Paramedic to RN offered at Clark State


For more information

Paramedics who are interested in next years’s program can visit clarkstate.edu, or call (937) 328-6028 or (937) 328-6057.

SPRINGFIELD — Clark State Community College has partnered with Good Samaritan Hospital and the Nursing Institute of West Central Ohio Miami Valley to offer a fast track program for paramedics wanting to become registered nurses.

The Paramedic to RN program will begin this fall at Clark State Greene Center campus in Beavercreek. The class, which has a maximum of 20 students, is already full, said Kathy Wilcox, Clark State’s dean of health and human services.

Good Samaritan approached Clark State because of what it saw as a need to fill two niches, Wilcox said.

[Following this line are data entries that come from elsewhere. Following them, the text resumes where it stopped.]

Lemma ties_keep_fetch_order_witness :
  filter (fun r => Qeq_bool (similarity_score r) 0)
    (fst (@get_book_recommendations unit_store (Connected tie_db) 1 10 (Some 1%Z)))
  = filter (fun r => Qeq_bool (similarity_score r) 0)
      [ {| id := PyInt 2; title := PyStr "B"; similarity_score := 0;
           avg_rating := None; num_ratings := PyInt 0 |};
        {| id := PyInt 4; title := PyStr "D"; similarity_score := 1;
           avg_rating := None; num_ratings := PyInt 0 |};
        {| id := PyInt 3; title := PyStr "C"; similarity_score := 0;
           avg_rating := None; num_ratings := PyInt 0 |} ].
Proof.
  apply (@ties_keep_fetch_order unit_store (Connected tie_db) 1 10 (Some 1%Z)
           [[PyInt 2; PyStr "B"; PyFloat (Fin 1); PyNone; PyInt 0];
            [PyInt 4; PyStr "D"; PyFloat (Fin 0); PyNone; PyInt 0];
            [PyInt 3; PyStr "C"; PyFloat (Fin 1); PyNone; PyInt 0]]).
  - vm_compute. reflexivity.
  - vm_compute. reflexivity.
Defined.

Lemma scenario_unique_ids : NoDup (map b_id (@books unit_store scenario_db)).
Proof. simpl. repeat constructor; simpl; intuition lia. Qed.

Lemma recommendations_with_unique_ids_witness :
  snd (@get_book_recommendations unit_store (Connected scenario_db) 1 10 (Some 1%Z)) = []
  /\ Permutation
       (fst (@get_book_recommendations unit_store (Connected scenario_db) 1 10 (Some 1%Z)))
       (map (@expected_record unit_store scenario_db (Some [1; 0; 0]))
            (firstn (Z.to_nat 10)
               (@emitted_groups unit_store
                  (filter (@candidate unit_store (Some [1; 0; 0]) 1)
                     (@books unit_store scenario_db)))))
  /\ ((Z.of_nat (length (filter (@candidate unit_store (Some [1; 0; 0]%Q) 1)
                           (@books unit_store scenario_db))) <= 10)%Z ->
      Permutation
        (fst (@get_book_recommendations unit_store (Connected scenario_db) 1 10 (Some 1%Z)))
        (map (@expected_record unit_store scenario_db (Some [1; 0; 0]))
             (filter (@candidate unit_store (Some [1; 0; 0]) 1)
                (@books unit_store scenario_db))))
  /\ (forall r,
        In r (fst (@get_book_recommendations unit_store (Connected scenario_db) 1 10
                     (Some 1%Z))) ->
        exists k q,
          In k (@books unit_store scenario_db) /\ b_id k <> 1%Z
          /\ @distance unit_store (b_embedding k) (Some [1; 0; 0]) = Some (Fin q) /\ q < 2
          /\ r = {| id := PyInt (b_id k); title := PyStr (b_title k);
                    similarity_score := max_0 (Fin (1 - q));
                    avg_rating := fst (fst (@get_book_rating unit_store
                                              (Connected scenario_db) (b_id k)));
                    num_ratings := PyInt (sql_count (@ratings_of unit_store scenario_db
                                                       (b_id k))) |}).
Proof.
  apply (@recommendations_with_unique_ids unit_store scenario_db 1 10 (Some 1%Z) 1
           (Some [1; 0; 0])).
  - exact scenario_unique_ids.
  - reflexivity.
  - reflexivity.
  - lia.
Defined.

Lemma recommendations_have_distinct_ids_witness :
  NoDup (map id (fst (@get_book_recommendations unit_store (Connected scenario_db) 1 10
                        (Some 1%Z)))).
Proof.
  apply (@recommendations_have_distinct_ids unit_store scenario_db 1 10 (Some 1%Z)).
  exact scenario_unique_ids.
Defined.

(** ** The helpers of [main] *)

Lemma length_append (a b : string) :
  String.length (a ++ b) = (String.length a + String.length b)%nat.
Proof. induction a as [|c a IH]; simpl; [reflexivity | now rewrite IH]. Qed.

The first was paramedics who wanted to become RNs without having to repeat many of the clinical classes they have already taken to become paramedics, she said. The second was hospitals’ need for nurses in the areas of emergency and intensive care.

“Paramedics already work in acute care settings, so it increases this specialized pool of (potential nurses),” Wilcox said.

“When paramedics are in the field they have to use a lot of critical thinking skills,” said Todd Haner, emergency department director at Good Samaritan. “They have to make judgement calls without any doctor around. (That’s) why they make good critical-care nurses.”

Good Samaritan hires paramedics as emergency technicians and is offering tuition reimbursement to those paramedics who take the nursing course, Haner said.

The class, which can reduce the clinical portion of the course from one year to one quarter, depending on prior training, has drawn students from Greenville, Dublin, Hamilton, Bellefontaine and Troy, Wilcox said.